Fledermaus stoppt Brückenbau in Dresden
Dresden/dpa. - Der Schutz einer seltenen Fledermausart hat den Baubeginn für die umstrittene Waldschlösschenbrücke durch das UNESCO-Welterbe Dresdner Elbtal vorerst gestoppt. Das Dresdner Verwaltungsgericht sieht die Belange der vom Aussterben bedrohten Kleinen Hufeisennase bei der Brückenplanung nicht ausreichend berücksichtigt.
Das Gericht gab damit einem Antrag mehrerer Naturschutzverbände statt, die durch den Brückenbau den Lebensraum der Fledermausart im Elbtal für gefährdet halten. Damit ist der UNESCO-Welterbe-Titel für die rund 20 Kilometer lange Flusslandschaft zwar nicht gerettet. Politiker sehen in dem Gerichtsbeschluss aber mehrheitlich Chancen für einen Kompromiss zum Erhalt des Welterbe-Titels.
Es müssten strengere Maßstäbe an naturschutzrechtliche Prüfungen im Planfeststellungsverfahren gelegt werden, teilte das Gericht zur Begründung mit. Es berief sich auf eine entsprechende Entscheidung des Bundesverwaltungsgerichts vom 17. Januar 2007 zur Westumfahrung von Halle. Dabei geht es um die Beachtung geänderter Bestimmungen zum Naturschutz in Europa. Binnen zwei Wochen kann gegen die Entscheidung des Gerichtes Beschwerde beim Sächsischen Oberverwaltungsgericht Bautzen erhoben werden, hieß es.
Nach jahrelangem Streit sollte der Brückenbau im UNESCO-Welterbe Dresdner Elbtal ursprünglich am kommenden Montag beginnen. Wegen des Bauprojekts hatte das UNESCO-Welterbe-Komitee die Flusslandschaft 2006 auf die Rote Liste der gefährdeten Stätten gesetzt. Das Gremium stellte Deutschland erst Ende Juni eine letztes Ultimatum bis zum 1. Oktober für die Vorlage von Alternativen zur Waldschlösschenbrücke. Wird die Brücke wie bislang geplant gebaut, wird der Welterbe-Titel aberkannt. In einem Bürgerentscheid hatten sich die Dresdner mehrheitlich für die Brücke ausgesprochen.
«In Respekt vor dem Bürgerentscheid sollte eine Verkehrslösung gefunden werden, die dem Charakter der wunderbaren Schönheit des oberen Elbtals und damit dem Weltkulturerbetitel gerecht wird und zugleich die Verkehrsbedürfnisse der Stadt Dresden angemessen berücksichtigt», sagte Bundestagsvizepräsident Wolfgang Thierse (SPD) der «Sächsischen Zeitung». In der selben Ausgabe sprach Bundesverkehrsminister Wolfgang Tiefensee (SPD) von einer «neuen Chance zum Finden einer Kompromisslösung zum Erhalt des Weltkulturerbestatus für Dresden».

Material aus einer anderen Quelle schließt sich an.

Lemma search_all_Some (menus : list (list (string * MenuItem))) (n : string)
    (it : MenuItem) :
  search_all menus n = Some it -> exists m, In m menus /\ In (n, it) m.
Proof.
  induction menus as [|m menus IH]; cbn [search_all]; [discriminate|].
  destruct (Py.dict_get String.eqb m n) as [x|] eqn:Hm.
  - intros [= ->]. exists m. split; [now left|]. now apply dict_get_Some_In.
  - intros H. destruct (IH H) as (m' & Hin & Hm'). exists m'.
    split; [now right|exact Hm'].
Qed.

Lemma search_all_NoDup (menus : list (list (string * MenuItem))) (n : string)
    (it : MenuItem) (m : list (string * MenuItem)) :
  NoDup (concat (map Py.dict_keys menus)) ->
  In m menus -> In (n, it) m -> search_all menus n = Some it.
Proof.
  induction menus as [|m0 menus IH]; cbn [search_all map concat];
    [intros _ []|].
  intros Hnd. apply NoDup_app in Hnd as (Hnd0 & Hdisj & Hnd').
  intros [->|Hin] Hm.
  - now rewrite (dict_get_In_NoDup m n it Hnd0 Hm).
  - destruct (Py.dict_get String.eqb m0 n) as [x|] eqn:H0;
      [|now apply IH].
    exfalso. apply dict_get_Some_In in H0.
    apply (Hdisj n).
    + apply list_elem_of_In. change n with (fst (n, x)). now apply in_map.
    + apply list_elem_of_In. apply in_concat. exists (Py.dict_keys m).
      split; [now apply in_map|].
      change n with (fst (n, it)). now apply in_map.
Qed.

Lemma category_menu_NoDup (c : MenuCategory) :
  NoDup (Py.dict_keys (get_menu_by_category c)).
Proof.
  destruct c; apply (bool_decide_unpack _); vm_compute; exact I.
Qed.

Lemma get_menu_item_entry (n : string) (c : MenuCategory) (it : MenuItem) :
  get_menu_item n (Some c) = Some it <-> In (c, (n, it)) Notions.entries.
Proof.
  rewrite entries_by_category. cbn [get_menu_item]. split.
  - apply dict_get_Some_In.
  - apply dict_get_In_NoDup, category_menu_NoDup.
Qed.

Lemma get_menu_item_any_entry (n : string) (it : MenuItem) :
  get_menu_item n None = Some it
  <-> exists c, In (c, (n, it)) Notions.entries.
Proof.
  cbn [get_menu_item]. split.
  - intros H. apply search_all_Some in H as (m & Hm & Hin).
    apply listed_menu_category in Hm as [c ->]. exists c.
    now apply entries_by_category.
  - intros [c Hin]. apply entries_by_category in Hin.
    eapply search_all_NoDup; [exact menu_names_NoDup| |exact Hin].
    apply category_menu_listed.
Qed.

(** X1.  A lookup with a category and a lookup without one agree: the
    item found under the name [n] in category [c] is the item found
    under [n] with no category, and an item found with no category is
    found again under the category it carries, and under no other. *)
Theorem get_menu_item_category_agrees :
  forall (n : string) (c : MenuCategory) (it : MenuItem),
    get_menu_item n (Some c) = Some it
    <-> get_menu_item n None = Some it /\ category it = c.
Proof.
  intros n c it. rewrite get_menu_item_entry, get_menu_item_any_entry. split.
  - intros H. split; [now exists c|].
    now destruct (entries_well_filed _ _ _ H) as (_ & Hc & _).
  - intros [[c' H] Hc].
    destruct (entries_well_filed _ _ _ H) as (_ & Hc' & _).
    congruence.
Qed.

Lemma catalogue_item_named (n : string) (c : option MenuCategory)
    (it : MenuItem) :
  get_menu_item n c = Some it ->
  (exists c', In (c', (n, it)) Notions.entries)
  /\ name it = n /\ available it = true.
Proof.
  intros H.
  assert (Hent : exists c', In (c', (n, it)) Notions.entries).
  { destruct c as [c|].
    - exists c. now apply get_menu_item_entry.
    - now apply get_menu_item_any_entry. }
  split; [exact Hent|]. destruct Hent as [c' Hin].
  destruct (entries_well_filed _ _ _ Hin) as (Hn & _ & Hav). now split.
Qed.

Lemma catalogue_item_priced (n : string) (c : option MenuCategory)
    (it : MenuItem) :
  get_menu_item n c = Some it -> 0 < base_price it.
Proof.
  intros H. destruct (catalogue_item_named n c it H) as [[c' Hin] _].
  assert (Hall : forallb (fun '(_, (_, it)) => 0 <? base_price it)
                   Notions.entries = true) by (vm_compute; reflexivity).
  rewrite forallb_forall in Hall. specialize (Hall _ Hin).
  cbn beta iota in Hall. now apply Z.ltb_lt.
Qed.

(** X2.  Whatever the category argument, the item a lookup returns
    carries the name that was asked for, is available, and has a
    positive base price. *)
Theorem get_menu_item_named :
  forall (n : string) (c : option MenuCategory) (it : MenuItem),
    get_menu_item n c = Some it ->
    name it = n /\ available it = true /\ 0 < base_price it.
Proof.
  intros n c it H.
  destruct (catalogue_item_named n c it H) as (_ & Hn & Hav).
  split; [exact Hn|]. split; [exact Hav|].
  exact (catalogue_item_priced n c it H).
Qed.
(** * Unipack Emails: the template-rendering contract

    A shallow embedding of the three email templates
    ([emails/welcome.tsx], [emails/newsletter.tsx],
    [emails/password-reset.tsx]) and of the two HTTP front ends
    ([server/index.ts] for Bun, [server/node-server.ts] for Node), followed
    by the properties of the rendering contract.

    JavaScript values are an inductive type, a thrown exception is the
    [Throw] outcome of a small error monad, a JSX expression is a tree of
    [node]s whose leaves are the literal texts and the interpolated
    values of the source. *)

From Stdlib Require Import String Ascii List ZArith Bool Lia DecimalString.
From Stdlib Require Import Permutation.
Import ListNotations.
Open Scope list_scope.
Open Scope string_scope.

#[local] Set Warnings "-register-all".

(* ================================================================= *)
(** ** JavaScript values and the operators the program applies to them *)

Module Js.

(** JSON values, plus [undefined].  Numbers are restricted to the
    integers; an object is the association list of its own fields, read
    with [lookup] (first binding of a key). *)
Inductive value : Type :=
| VUndefined
| VNull
| VBool (b : bool)
| VNum (n : Z)
| VStr (s : string)
| VArr (items : list value)
| VObj (fields : list (string * value)).

Inductive error : Type :=
| TypeError (what : string)
| Error (message : string).

Definition message (e : error) : string :=
  match e with
  | TypeError what => what
  | Error m => m
  end.

(** The result of evaluating an expression that may throw. *)
Inductive outcome (A : Type) : Type :=
| Ok (a : A)
| Throw (e : error).

Arguments Ok {A} a.
Arguments Throw {A} e.

Definition bind {A B : Type} (m : outcome A) (k : A -> outcome B) : outcome B :=
  match m with
  | Ok a => k a
  | Throw e => Throw e
  end.

Fixpoint lookup (k : string) (fields : list (string * value)) : option value :=
  match fields with
  | [] => None
  | (k', v) :: rest => if String.eqb k k' then Some v else lookup k rest
  end.

(** Property read [v.k], for the keys this program reads ([data],
    [format], the template parameters and the article fields): none of
    them is a member of a built-in prototype, so on a primitive or an
    array the read gives [undefined]; on [null] and [undefined] it
    throws. *)
Definition get (v : value) (k : string) : outcome value :=
  match v with
  | VUndefined | VNull =>
      Throw (TypeError ("Cannot read properties of null or undefined: " ++ k))
  | VObj fields =>
      Ok (match lookup k fields with Some x => x | None => VUndefined end)
  | _ => Ok VUndefined
  end.

(** Truthiness: [undefined], [null], [false], [0] and the empty string
    are falsy. *)
Definition truthy (v : value) : bool :=
  match v with
  | VUndefined | VNull => false
  | VBool b => b
  | VNum n => negb (Z.eqb n 0)
  | VStr s => negb (String.eqb s "")
  | VArr _ | VObj _ => true
  end.

(** [a || b] *)
Definition or_else (a b : value) : value := if truthy a then a else b.

(** [v === 'lit'] *)
Definition is_str (v : value) (lit : string) : bool :=
  match v with
  | VStr s => String.eqb s lit
  | _ => false
  end.

(** A destructuring default [{ k = dflt }]: the default is taken when,
    and only when, the property reads as [undefined]. *)
Definition default_to (dflt v : value) : value :=
  match v with
  | VUndefined => dflt
  | _ => v
  end.

Definition param (props : value) (k : string) (dflt : value) : outcome value :=
  bind (get props k) (fun v => Ok (default_to dflt v)).

(** [String.prototype.toLowerCase], on the ASCII letters. *)
Definition lower_ascii (c : ascii) : ascii :=
  let n := nat_of_ascii c in
  if andb (Nat.leb 65 n) (Nat.leb n 90) then ascii_of_nat (n + 32) else c.

Fixpoint lower (s : string) : string :=
  match s with
  | EmptyString => EmptyString
  | String c s' => String (lower_ascii c) (lower s')
  end.

(** [v.toLowerCase()]: only a string has the method.  Reading the
    method off [null] or [undefined] already throws; on any other
    value the call does.  The messages are worded as V8 words them
    (JavaScriptCore, which runs the Bun server, words them otherwise);
    the kind of the error is what the properties below rest on. *)
Definition toLowerCase (what : string) (v : value) : outcome value :=
  match v with
  | VStr s => Ok (VStr (lower s))
  | VNull =>
      Throw (TypeError "Cannot read properties of null (reading 'toLowerCase')")
  | VUndefined =>
      Throw (TypeError
               "Cannot read properties of undefined (reading 'toLowerCase')")
  | _ => Throw (TypeError (what ++ ".toLowerCase is not a function"))
  end.

(** [haystack.split(sep)] for a non-empty separator. *)
Fixpoint split_go (sep : string) (skip : nat) (cur : string) (s : string)
  : list string :=
  match s with
  | EmptyString => [cur]
  | String c s' =>
      match skip with
      | S k => split_go sep k cur s'
      | O =>
          if String.prefix sep s
          then cur :: split_go sep (String.length sep - 1) "" s'
          else split_go sep O (cur ++ String c "") s'
      end
  end.

Definition split (sep s : string) : list string := split_go sep 0 "" s.

(** [xs[i]] on an array of strings, [undefined] out of range. *)
Definition index (xs : list string) (i : nat) : value :=
  match nth_error xs i with
  | Some s => VStr s
  | None => VUndefined
  end.

Definition decimal (n : Z) : string := NilZero.string_of_int (Z.to_int n).

End Js.
Export Js.

Declare Scope js_scope.
Notation "x <- m ;; k" := (bind m (fun x => k))
  (at level 61, m at next level, right associativity) : js_scope.
Open Scope js_scope.

(* ================================================================= *)
(** ** The element tree a template returns *)

(** The components imported from [@react-email/components]. *)
Inductive component : Type :=
| CHtml | CHead | CPreview | CBody | CContainer | CSection
| CText | CButton | CHr | CLink.

Definition component_eq_dec (a b : component) : {a = b} + {a <> b}.
Proof. decide equality. Defined.

(** A style object: CSS property name and value, in source order. *)
Definition style : Type := list (string * string).

(** A JSX expression: literal text, an interpolated [{value}], or an
    element with its [style] and [href] props and its children. *)
Inductive node : Type :=
| Lit (s : string)
| Expr (v : value)
| Elem (c : component) (st : option style) (href : option value)
       (children : list node).

Definition dquote : string := String (ascii_of_nat 34) EmptyString.
Definition newline : string := String (ascii_of_nat 10) EmptyString.

Definition el (c : component) (st : style) (children : list node) : node :=
  Elem c (Some st) None children.

Definition anchor (c : component) (st : style) (href : value)
  (children : list node) : node :=
  Elem c (Some st) (Some href) children.

(** [cond && element]: the element when [cond] is truthy, otherwise the
    falsy value itself, left among the children. *)
Definition and_then (cond : value) (e : node) : node :=
  if truthy cond then e else Expr cond.

(** [array.map((x, index) => ...)] with a callback that may throw.
    Only an array has the method; the messages are worded as V8 words
    them, as for [toLowerCase]. *)
Fixpoint map_from {A : Type} (f : nat -> value -> outcome A) (i : nat)
  (xs : list value) : outcome (list A) :=
  match xs with
  | [] => Ok []
  | x :: rest =>
      y <- f i x ;;
      ys <- map_from f (S i) rest ;;
      Ok (y :: ys)
  end.

Definition array_map {A : Type} (what : string) (v : value)
  (f : nat -> value -> outcome A) : outcome (list A) :=
  match v with
  | VArr items => map_from f 0 items
  | VNull => Throw (TypeError "Cannot read properties of null (reading 'map')")
  | VUndefined =>
      Throw (TypeError "Cannot read properties of undefined (reading 'map')")
  | _ => Throw (TypeError (what ++ ".map is not a function"))
  end.

(** [array.length] of the array the callback closes over. *)
Definition array_length (v : value) : Z :=
  match v with
  | VArr items => Z.of_nat (List.length items)
  | _ => 0%Z
  end.

(* ================================================================= *)
(** ** emails/welcome.tsx *)

Module Welcome.

Definition main : style :=
  [ ("backgroundColor", "#f6f9fc");
    ("fontFamily", ("-apple-system,BlinkMacSystemFont," ++ dquote ++ "Segoe UI" ++ dquote ++ ",Roboto," ++ dquote ++ "Helvetica Neue" ++ dquote ++ ",Ubuntu,sans-serif")) ].

Definition container : style :=
  [ ("backgroundColor", "#ffffff");
    ("margin", "0 auto");
    ("padding", "20px 0 48px");
    ("marginBottom", "64px");
    ("maxWidth", "600px") ].

Definition header : style :=
  [ ("padding", "32px 24px");
    ("backgroundColor", "#007bff");
    ("textAlign", "center") ].

Definition logo : style :=
  [ ("fontSize", "28px");
    ("fontWeight", "bold");
    ("color", "#ffffff");
    ("margin", "0") ].

Definition content : style :=
  [ ("padding", "0 24px") ].

Definition heading : style :=
  [ ("fontSize", "24px");
    ("fontWeight", "bold");
    ("color", "#333333");
    ("margin", "40px 0 20px");
    ("textAlign", "center") ].

Definition text : style :=
  [ ("fontSize", "16px");
    ("lineHeight", "24px");
    ("color", "#555555");
    ("margin", "16px 0") ].

Definition buttonContainer : style :=
  [ ("textAlign", "center");
    ("margin", "32px 0") ].

Definition button : style :=
  [ ("backgroundColor", "#007bff");
    ("borderRadius", "6px");
    ("color", "#ffffff");
    ("fontSize", "16px");
    ("fontWeight", "bold");
    ("textDecoration", "none");
    ("textAlign", "center");
    ("display", "inline-block");
    ("padding", "14px 28px");
    ("border", "none") ].

Definition hr : style :=
  [ ("borderColor", "#e6ebf1");
    ("margin", "32px 0") ].

Definition footer : style :=
  [ ("padding", "24px");
    ("backgroundColor", "#f8f9fa");
    ("textAlign", "center") ].

Definition footerText : style :=
  [ ("fontSize", "12px");
    ("color", "#8898aa");
    ("margin", "4px 0") ].

(** The JSX returned by [WelcomeEmail], as a function of the three
    destructured parameters. *)
Definition view (username loginUrl companyName : value) : node :=
  Elem CHtml None None
    [ Elem CHead None None [];
      Elem CPreview None None
        [ Lit "Welcome to "; Expr companyName;
          Lit " - Get started with your new account" ];
      el CBody main
        [ el CContainer container
            [ el CSection header
                [ el CText logo [ Expr companyName ] ];
              el CSection content
                [ el CText heading [ Lit "Welcome, "; Expr username; Lit "!" ];
                  el CText text
                    [ Lit "We're thrilled to have you join the ";
                      Expr companyName;
                      Lit " community. Your account has been successfully created, and you're ready to get started." ];
                  el CText text
                    [ Lit "Click the button below to access your dashboard and begin exploring all the features we have to offer:" ];
                  el CSection buttonContainer
                    [ anchor CButton button loginUrl [ Lit "Get Started" ] ];
                  el CHr hr [];
                  el CText text
                    [ Lit "If you have any questions or need assistance, our support team is here to help. Feel free to reply to this email or contact us through our help center." ] ];
              el CSection footer
                [ el CText footerText
                    [ Lit "© 2024 "; Expr companyName;
                      Lit ". All rights reserved." ];
                  el CText footerText
                    [ Lit "This email was sent to you because you created an account with ";
                      Expr companyName; Lit "." ] ] ] ] ].

Definition WelcomeEmail (props : value) : outcome node :=
  username <- param props "username" (VStr "User") ;;
  loginUrl <- param props "loginUrl" (VStr "#") ;;
  companyName <- param props "companyName" (VStr "Unipack") ;;
  Ok (view username loginUrl companyName).

End Welcome.

(* ================================================================= *)
(** ** emails/password-reset.tsx *)

Module PasswordReset.

Definition main : style :=
  [ ("backgroundColor", "#f6f9fc");
    ("fontFamily", ("-apple-system,BlinkMacSystemFont," ++ dquote ++ "Segoe UI" ++ dquote ++ ",Roboto," ++ dquote ++ "Helvetica Neue" ++ dquote ++ ",Ubuntu,sans-serif")) ].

«Ich bitte geradezu flehentlich den sächsischen Ministerpräsidenten Milbradt, sich nun endlich an einer solchen Kompromisssuche zu beteiligen», sagte Thierse. Die Stadt Dresden und das Land Sachsen würden zudem von der Peinlichkeit befreit, ausgerechnet am 13. August, dem Tag des Mauerbaus, mit einem Bauwerk aus Beton zu beginnen. «Jedem Ostdeutschen und jedem geschichtsbewussten Deutschen fällt an diesem Tage natürlich ein ganz anderes Bauwerk ein.»
Für Sachsens Innenminister Albrecht Buttolo (CDU) ist der Baustopp eine überraschende Entscheidung. «Das Regierungspräsidium wird nun den Beschluss genau prüfen und alle erforderlichen rechtlichen Schritte einleiten», sagte er. Die Behörde will im Lauf der nächsten Woche über eine eventuelle Beschwerde gegen die Entscheidung am Oberverwaltungsgericht befinden. «Wir analysieren noch den Text des Gerichts», sagte Sprecher Holm Felber. Über die dreijährige Bindungsfrist des Bürgerentscheids pro Brücke vom 27. Februar 2005 sei noch nicht nachzudenken, sagte er. «Wenn sie ausläuft, gibt es sowieso neue politische Diskussionen.» Ein Verfahren durch mehrere Instanzen könnte noch zwei bis drei Jahre dauern, erklärte Klägeranwalt Peter Kremer.